The Promotion of Art Without Meaning

Via sci-fi writer Sarah Hoyt on Instapundit, I came across a post by Richard Bledsoe that touches on a theme that has poked through my observations of art, culture, and politics over the years:

Once you realize the arrogant ruling class believes tearing down the traditions and standards of Western civilization will cement their grasp on unaccountable power, the promotion of Emin as the pinnacle of artistic achievement becomes understandable. Hyping soulless, unskilled art has a toxic, weakening effect on society as a whole. Conceptual art is a tool of oppression.

Bledsoe goes on with a reposting of an earlier essay of his, which finds some of the strategy laid out in George Orwell’s 1984. Bledsoe:

The scourge of postmodern relativism as a cultural force is no accident. It’s a top-down driven campaign,  the result of a cabal of well-connected interests trying to remove any kind of objective standards that could lend perspective and inflict consequences for the lies, manipulations, and abuses practiced as they try to maintain control over the rest of us. Anyone allowed to move into this privileged New Class has to adhere to these deceitful practices. As Orwell wrote, “To arrest progress and freeze history at a chosen moment…this time, by conscious strategy, the High would be able to maintain their position permanently….The new aristocracy was made up for the most part of bureaucrats, scientists, technicians, trade-union organizers, publicity experts, sociologists, teachers, journalists and professional politicians…”

The topic always brings to mind a scene in Tim Robbins’s star-studded 1999 movie Cradle Will Rock.  The movie is set in the 1930s, and toward the end, Nelson Rockefeller, played by John Cusack, is at a costume ball with some of his fellow aristocrats; they’re discussing the troublesome nature of the arts, and one (who owns newspapers) suggests:

Newpaper Magnate: Nelson will fund a new wave of art — a traveling exhibit throughout Europe highlighting American artists.

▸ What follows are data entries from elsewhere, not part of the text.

(* ===== verification/Unpack.v ===== *)
(** * Unpacking archives and layers

    pkg/archive/diff.go ([UnpackLayer]) and the unpacking of archive.go
    ([Unpack]), with the whiteouts of the layer format and their conversion to
    those of an overlay (archive_linux.go), on the disk of [Tar]. *)

From S2P Require Import Prelude GoStrings IdTools Filepath Symlink Changes Tar.

(** ** State and options *)

Record TarOptions := mkOptions {
  ExcludePatterns : list string;
  o_UIDMaps : option (list IDMap);
  o_GIDMaps : option (list IDMap);
  NoLchown : bool;
  ChownOpts : option (Z * Z);
  OverlayWhiteoutFormat : bool;
  NoOverwriteDirNonDir : bool
}.

(** The variables of [UnpackLayer] and the disk.  The files below
    WhiteoutLinkDir are kept in a temporary directory until the end: their
    headers and contents, by base name. *)
Record layer_state := mkLayer {
  l_disk : Disk;
  l_size : Z;
  l_dirs : list Header;
  l_unpacked : gset string;
  l_aufs : gmap string (Header * string)
}.

Abbreviation LIO := (ST layer_state unpackError).

(** A call on the disk. *)
Definition on_disk {A} (m : ST Disk unpackError A) : LIO A := λ s,
  let '(r, d) := m (l_disk s) in
  (r, mkLayer d (l_size s) (l_dirs s) (l_unpacked s) (l_aufs s)).

Definition set_size (f : Z → Z) (s : layer_state) : layer_state :=
  mkLayer (l_disk s) (f (l_size s)) (l_dirs s) (l_unpacked s) (l_aufs s).
Definition add_dir (h : Header) (s : layer_state) : layer_state :=
  mkLayer (l_disk s) (l_size s) (l_dirs s ++ [h]) (l_unpacked s) (l_aufs s).
Definition add_unpacked (p : string) (s : layer_state) : layer_state :=
  mkLayer (l_disk s) (l_size s) (l_dirs s) ({[p]} ∪ l_unpacked s) (l_aufs s).
Definition set_aufs (b : string) (hc : Header * string) (s : layer_state) : layer_state :=
  mkLayer (l_disk s) (l_size s) (l_dirs s) (l_unpacked s) (<[b := hc]> (l_aufs s)).

Definition with_name (h : Header) (name : string) : Header :=
  mkHeader name (Flag h) (HMode h) (Uid h) (Gid h) (HSize h) (ModTime h) (Linkname h) (Devmajor h) (Devminor h) (Xattr h).
Definition with_ids (h : Header) (uid gid : Z) : Header :=
  mkHeader (Name h) (Flag h) (HMode h) uid gid (HSize h) (ModTime h) (Linkname h) (Devmajor h) (Devminor h) (Xattr h).

Section unpack.
Context (K : Kernel).

(** The conversion of the identifiers of a header. *)
Definition map_id (id root : Z) (maps : option (list IDMap)) : outcome IdTools.error Z :=
  if decide (id = root) then Ok id else ToHost id maps.

Definition map_ids {S} (h : Header) (rootUID rootGID : Z) (uidMaps gidMaps : option (list IDMap)) :
    ST S unpackError Header :=
  match map_id (Uid h) rootUID uidMaps with
  | Ok u =>
      match map_id (Gid h) rootGID gidMaps with
      | Ok g => mret (with_ids h u g)
      | Err e => st_fail (UnpackId e)
      | Panic m => st_panic m
      end
  | Err e => st_fail (UnpackId e)
  | Panic m => st_panic m
  end.

(** Removing what an opaque directory hides: the files below [dir] that are not
    below a path unpacked before, as the walk finds them. *)
Definition keeps (dir : string) (unpacked : gset string) (rel : list string) : bool :=
  forallb (λ r, bool_decide (PathJoin (dir :: r) ∈ unpacked))
    (map (λ n, take n rel) (seq 1 (length rel))).

Definition remove_hidden (dir : string) : LIO unit := λ s,
  match namei K (l_disk s) (elements dir) with
  | Ok q =>
      match l_disk s !! q with
      | None => (Err (UnpackOS NotExist), s)
      | Some e =>
          if entry_dir e then
            (Ok tt, mkLayer (filter (λ kv, below q kv.1 = false ∨ keeps dir (l_unpacked s) (drop (length q) kv.1) = true)
                               (l_disk s))
                      (l_size s) (l_dirs s) (l_unpacked s) (l_aufs s))
          else (Ok tt, s)
      end
  | Err e => (Err (UnpackOS e), s)
  | Panic m => (Panic m, s)
  end.

(** The parent directory is made when it is missing. *)
Definition ensure_parent (mkdirAll : string → ST Disk unpackError unit) (dest name : string) : ST Disk unpackError unit :=
  if ends_with sep name then mret tt
  else
    let parentPath := PathJoin [dest; Dir name] in
    d ← st_get;
    match sys_lstat K d parentPath with
    | Err NotExist => mkdirAll parentPath
    | _ => mret tt
    end.

(** The path of an entry and the check that it does not leave [dest]. *)
Definition entry_path {S} (dest name : string) : ST S unpackError string :=
  let path := PathJoin [dest; name] in
  match Rel dest path with
  | None => st_fail RelFailed
  | Some rel => if HasPrefix rel "../" then st_fail (Breakout name) else mret path
  end.

(** A whiteout, given the path of its entry. *)
Definition apply_whiteout (path base : string) : LIO unit :=
  let dir := Dir path in
  if decide (base = WhiteoutOpaqueDir) then remove_hidden dir
  else on_disk (RemoveAll K (PathJoin [dir; drop_bytes (String.length WhiteoutPrefix) base])).

(** What is at the path goes, unless two directories are merged. *)
Definition clear_path (path : string) (flag : Typeflag) : ST Disk unpackError unit :=
  d ← st_get;
  match sys_lstat K d path with
  | Ok fi => if entry_dir fi && bool_decide (flag = TypeDir) then mret tt else RemoveAll K path
  | _ => mret tt
  end.

(** The header and the content of an entry: those kept for an AUFS hard link
    when it is one. *)
Definition layer_source (hdr : Header) (content : string) : LIO (option string * Header * string) :=
  if decide (Flag hdr = TypeLink ∧ HasPrefix (Clean (Linkname hdr)) WhiteoutLinkDir = true) then
    let linkBasename := Base (Linkname hdr) in
    s ← st_get;
    match l_aufs s !! linkBasename with
    | None => st_fail InvalidAufsHardlink
    | Some (h, c) => mret (Some linkBasename, h, c)
    end
  else mret (None, hdr, content).

(** One entry of a layer. *)
Definition unpack_entry (dest : string) (rootUID rootGID : Z) (options : TarOptions)
    (e : Header * string) : LIO unit :=
  let '(hdr0, content) := e in
  st_modify (set_size (λ z, wrap64 (z + HSize hdr0)));;
  let hdr := with_name hdr0 (Clean (Name hdr0)) in
  on_disk (ensure_parent (λ p, MkdirAll K p 0x180) dest (Name hdr));;
  (if HasPrefix (Name hdr) WhiteoutMetaPrefix then
     if HasPrefix (Name hdr) WhiteoutLinkDir && bool_decide (Flag hdr = TypeReg)
     then st_modify (set_aufs (Base (Name hdr)) (hdr, content)) else mret tt
   else mret tt);;
  if HasPrefix (Name hdr) WhiteoutMetaPrefix && negb (bool_decide (Name hdr = WhiteoutOpaqueDir)) then mret tt
  else
    path ← entry_path dest (Name hdr);
    let base := Base path in
    if HasPrefix base WhiteoutPrefix then apply_whiteout path base
    else
      on_disk (clear_path path (Flag hdr));;
      '(aufs, srcHdr, srcData) ← layer_source hdr content;
      srcHdr' ← map_ids srcHdr rootUID rootGID (o_UIDMaps options) (o_GIDMaps options);
      (* the header of an AUFS hard link is shared: it keeps the converted identifiers *)
      match aufs with Some b => st_modify (set_aufs b (srcHdr', srcData)) | None => mret tt end;;
      on_disk (createTarFile K path dest srcHdr' srcData true None);;
      (if decide (Flag hdr = TypeDir) then
         st_modify (add_dir (match aufs with None => srcHdr' | Some _ => hdr end)) else mret tt);;
      st_modify (add_unpacked path).

Fixpoint unpack_entries (dest : string) (rootUID rootGID : Z) (options : TarOptions)
    (l : list (Header * string)) : LIO unit :=
  match l with
  | [] => mret tt
  | e :: l' => unpack_entry dest rootUID rootGID options e;; unpack_entries dest rootUID rootGID options l'
  end.

(** The times of the directories, at the end. *)
Fixpoint dir_times (dest : string) (dirs : list Header) : ST Disk unpackError unit :=
  match dirs with
  | [] => mret tt
  | h :: dirs' => Chtimes K (PathJoin [dest; Name h]) (ModTime h, 0%Z);; dir_times dest dirs'
  end.

(** [UnpackLayer]: the size of the layer, with the disk it leaves; a size of
    zero comes with an error. *)
Definition UnpackLayer (dest : string) (layer : list (Header * string)) (options : TarOptions) (d : Disk) :
    outcome unpackError Z * Disk :=
  match GetRootUIDGID (o_UIDMaps options) (o_GIDMaps options) with
  | Err e => (Err (UnpackId e), d)
  | Panic m => (Panic m, d)
  | Ok (rootUID, rootGID) =>
      let m := unpack_entries dest rootUID rootGID options layer;;
               s ← st_get;
               on_disk (dir_times dest (l_dirs s));;
               mret (l_size s) in
      let '(r, s) := m (mkLayer d 0 [] ∅ ∅) in (r, l_disk s)
  end.

(** ** [Unpack] *)

(** [overlayWhiteoutConverter.ConvertRead]: whether the entry is written. *)
Definition ConvertRead (hdr : Header) (path : string) : ST Disk unpackError bool :=
  let base := Base path in
  let dir := Dir path in
  if decide (base = WhiteoutOpaqueDir) then Setxattr_opaque K dir;; mret false
  else if HasPrefix base WhiteoutPrefix then
    let originalPath := PathJoin [dir; drop_bytes (String.length WhiteoutPrefix) base] in
    Mknod K originalPath S_IFCHR 0;;
    os_Chown K originalPath (Uid hdr) (Gid hdr);;
    mret false
  else mret true.

(** What is at the path of an entry: [true] to go on with the entry. *)
Definition prepare_path (path : string) (hdr : Header) (options : TarOptions) : ST Disk unpackError bool :=
  d ← st_get;
  match sys_lstat K d path with
  | Ok fi =>
      if NoOverwriteDirNonDir options && entry_dir fi && negb (bool_decide (Flag hdr = TypeDir))
      then st_fail (CannotOverwrite path)
      else if NoOverwriteDirNonDir options && negb (entry_dir fi) && bool_decide (Flag hdr = TypeDir)
      then st_fail (CannotOverwrite path)
      else if entry_dir fi && bool_decide (Name hdr = ".") then mret false
      else if entry_dir fi && bool_decide (Flag hdr = TypeDir) then mret true
      else RemoveAll K path;; mret true
  | _ => mret true
  end.

(** One entry of an archive: the header of a directory, whose times are set at
    the end. *)
Definition unpack_file (dest : string) (rootUID rootGID : Z) (options : TarOptions) (e : Header * string) :
    ST Disk unpackError (list Header) :=
  let '(hdr0, content) := e in
  let hdr := with_name hdr0 (Clean (Name hdr0)) in
  if existsb (λ exclude, HasPrefix (Name hdr) exclude) (ExcludePatterns options) then mret []
  else
    ensure_parent (λ p, MkdirAllNewAs K p 0x1FF rootUID rootGID) dest (Name hdr);;
    path ← entry_path dest (Name hdr);
    go ← prepare_path path hdr options;
    if go : bool then
      hdr' ← map_ids hdr rootUID rootGID (o_UIDMaps options) (o_GIDMaps options);
      write ← (if OverlayWhiteoutFormat options then ConvertRead hdr' path else mret true);
      if write : bool then
        createTarFile K path dest hdr' content (negb (NoLchown options)) (ChownOpts options);;
        mret (if decide (Flag hdr' = TypeDir) then [hdr'] else [])
      else mret []
    else mret [].

Fixpoint unpack_files (dest : string) (rootUID rootGID : Z) (options : TarOptions) (l : list (Header * string)) :
    ST Disk unpackError (list Header) :=
  match l with
  | [] => mret []
  | e :: l' =>
      ds ← unpack_file dest rootUID rootGID options e;
      ds' ← unpack_files dest rootUID rootGID options l';
      mret (ds ++ ds')
  end.

Definition Unpack (dest : string) (archive : list (Header * string)) (options : TarOptions) : ST Disk unpackError unit :=
  match GetRootUIDGID (o_UIDMaps options) (o_GIDMaps options) with
  | Err e => st_fail (UnpackId e)
  | Panic m => st_panic m
  | Ok (rootUID, rootGID) =>
      dirs ← unpack_files dest rootUID rootGID options archive;
      dir_times dest dirs
  end.

End unpack.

Gray Mathers: Non-political.

Nelson Rockefeller: Yes! Abstract — colors and form, not politics.

Magnate: My papers will hail it as the next new thing.  We’ll canonize the artists, make them rich. Ha! Ha! Ha! And soon enough, all artists will be doing the next new thing.

Mathers: You think? There’s something about artists that always gets socially concerned.

Rockefeller: That’s true.

Magnate: Well, they won’t get paid for it.

Rockefeller: They won’t be seen; they’ll have no influence.

Mathers: Rather than starve, they’ll adapt.  It’s survival.

Magnate: And artists are whores, like the rest of us.

Of course, the cast is full of leftists and the movie assumes the righteousness of progressive causes, so it comes up short of the full conclusion — namely, that the same strategy can be (and has been) pursued with politics.  Promote certain superficial beliefs (such as the primacy of skin color, orientation, and gender), emphasize the simpler emotions, and assert intentions (pursued with simplistic policies), and you’ll never face scrutiny as to whether your causes actually bring about the desired ends.  The people most able to compete with the ruling class through talent and to discern and communicate the elite’s flaws and deceit will not only have no forum, but will be made the target for hatred.